NSW DPI software is available for public use under a restricted free license. (License conditions are shown on the next screen.)
Please select at least one software item and then press Continue. More information on each software item is provided below. (If you have any difficulties, please email the webmaster (Damian Collins, I&I NSW)).
BVest has been used in the Australian Sheep industry's LAMBPLAN genetics evaluation program at an across flock level from 1991 until 2002 and is still (2008) used within DPI. It allows preadjustment for known factors (e.g. age, birth type) and formally fits groups (cohorts) and animals.
BVest is designed for routine industry level processing rather than for ad hoc evaluation, in that it requires a fairly complicated parameter file be supplied to control the analysis. It is a batch, or command-line driven, application and does not have a GUI interface.
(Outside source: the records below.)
(** [generateAddress(content, scheme, options)]; [sequence] is
    [options.sequence] *)
Definition generateAddress `{Platform} (e : Env.t) (content scheme : string)
    (sequence : option string) (s : State) : Result Generated.t State :=
  if negb (Js.truthy_string content)
  then Throw (Error "Content must be a non-empty string") s
  else
    let '(st, k) := s in
    let hash := sha256 content in
    let ts := Env.timestamp e 0 in
    let switch : option (string * State) :=
      if bool_decide (scheme = URI_SCHEMES XHE) then
        Some ("xhe://" +:+ hash, (st, k))
      else if bool_decide (scheme = URI_SCHEMES DID_XHE) then
        Some ("did:xhe:" +:+ Js.slice_to 32 hash, (st, k))
      else if bool_decide (scheme = URI_SCHEMES PULSE) then
        match Js.or_null sequence with
        | Some given => Some ("pulse://" +:+ given +:+ "/" +:+ hash, (st, k))
        | None =>
            let '(allocated, (st, next)) :=
              _getNextSequence st (Kernel._pulseSequence k) in
            Some ("pulse://" +:+ allocated +:+ "/" +:+ hash,
                  (st, Kernel.set__pulseSequence next k))
        end
      else if bool_decide (scheme = URI_SCHEMES IPFS) then
        Some ("ipfs://" +:+ hash, (st, k))
      else None in
    match switch with
    | None => Throw (Error ("Unknown scheme: " +:+ scheme)) s
    | Some (address, (st, k)) =>
        let contentStore :=
          <[hash := ContentEntry.mk content ts (Identity.did (Kernel.identity k))
                      scheme None]> (Kernel.contentStore k) in
        let k := Kernel.set_contentStore contentStore k in
        let st := saveState Store.set_CONTENT_STORE contentStore st in
        let preview :=
          Js.slice_to 50 content +:+
          (if (50 <? String.length content)%nat then "..." else "") in
        let addressIndex :=
          <[address := IndexEntry.mk hash scheme ts preview]> (Kernel.addressIndex k) in
        let k := Kernel.set_addressIndex addressIndex k in
        let st := saveState Store.set_ADDRESS_INDEX addressIndex st in
        let '(pulseResult, s) :=
          _emitPulse e 1 ADDRESS_GENERATE
            (JObj [("address", JStr address); ("scheme", JStr scheme);
                   ("hash", JStr (Js.slice_to 16 hash +:+ "..."))])
            (st, k) in
        Ok (Generated.mk address hash ts (Emitted.pulseId pulseResult)) s
    end.

(** ** Address resolution *)

Module Resolution.
Inductive metadata :=
| OfContent (timestamp author scheme : string)
| OfIndex (entry : IndexEntry.t)
| Own (created : string)
| Historical (archivedAt reason : string)
| OfPulse (type : PULSE_TYPE) (author timestamp sequence : string)
| OfTx (tx : Tx.t)
| OfFeed (feed : Feed.t)
| OfChannel (channel : Channel.t).
Record t := mk {
  state : RESOLUTION_STATE; type : string; content : option string;
  error : option string; meta : option metadata; address : string }.
End Resolution.

Definition Pulse_json (p : Pulse.t) : JSON :=
  JObj [("type", JStr (PULSE_TYPE_name (Pulse.type p))); ("payload", Pulse.payload p);
        ("timestamp", JStr (Pulse.timestamp p)); ("author", JStr (Pulse.author p));
        ("sequence", JStr (Pulse.sequence p));
        ("kernelVersion", JStr (Pulse.kernelVersion p));
        ("hash", JStr (Pulse.hash p)); ("address", JStr (Pulse.address p));
        ("id", JStr (Pulse.id p))].

Definition Tx_json (tx : Tx.t) : JSON :=
  JObj ([("id", JStr (Tx.id tx));
         ("type", JStr (match Tx.type tx with Tx.MINT => "MINT" | Tx.TRANSFER => "TRANSFER" end))]
        ++ match Tx.from tx with Some f => [("from", JStr f)] | None => [] end
        ++ [("to", JStr (Tx.to tx)); ("amount", JNum (Tx.amount tx))]
        ++ match Tx.reason tx with Some r => [("reason", JStr r)] | None => [] end
        ++ match Tx.memo tx with Some m => [("memo", JStr m)] | None => [] end
        ++ [("timestamp", JStr (Tx.timestamp tx)); ("address", JStr (Tx.address tx))]).

Definition Post_json (p : Post.t) : JSON :=
  JObj [("id", JStr (Post.id p)); ("type", JStr "POST");
        ("content", JStr (Post.content p)); ("hash", JStr (Post.hash p));
        ("author", JStr (Post.author p)); ("timestamp", JStr (Post.timestamp p));
        ("replyTo", JOpt (Post.replyTo p)); ("repostOf", JOpt (Post.repostOf p));
        ("channel", JOpt (Post.channel p)); ("address", JStr (Post.address p))].

Definition Feed_json (f : Feed.t) : JSON :=
  JObj [("id", JStr (Feed.id f)); ("owner", JStr (Feed.owner f));
        ("posts", JArr (Post_json <$> Feed.posts f));
        ("created", JStr (Feed.created f))].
It has been used to evaluate about 20 traits (counting repeated measures as separate traits) on half a million lambs. It would be suitable for the early stages of developing a national breeding program in a developing country. Support in setting up a BVest application is available on a consultancy basis.
BVest is available for either Windows (32 bit) or Linux (32 or 64 bit). Each downloadable package contains installation instructions, pdf documentation, the original LAMBPLAN parameter file, and a sample dataset, as well as the appropriate executable file.
BVest was written in Fortran 77 by Arthur Gilmour in 1991 (now retired from NSW DPI).
DiGGer was developed for cereal variety trials with plots in rectangular arrays but can be used for any design which may be nominally described in row and column layouts. Designs may have treatments with unequal replication and may have missing plots. Designs may be optimised for comparisons between groups of treatments.
DiGGer is available as a standalone executable and as an R package. The standalone version runs from an input file or interactively in a command window. The R package generates search specifications which may be modified before the search is run. Functions in R provide search methods for common design types.
Both forms of the program call a Fortran executable to perform the search. The program is written and maintained by Neil Coombes.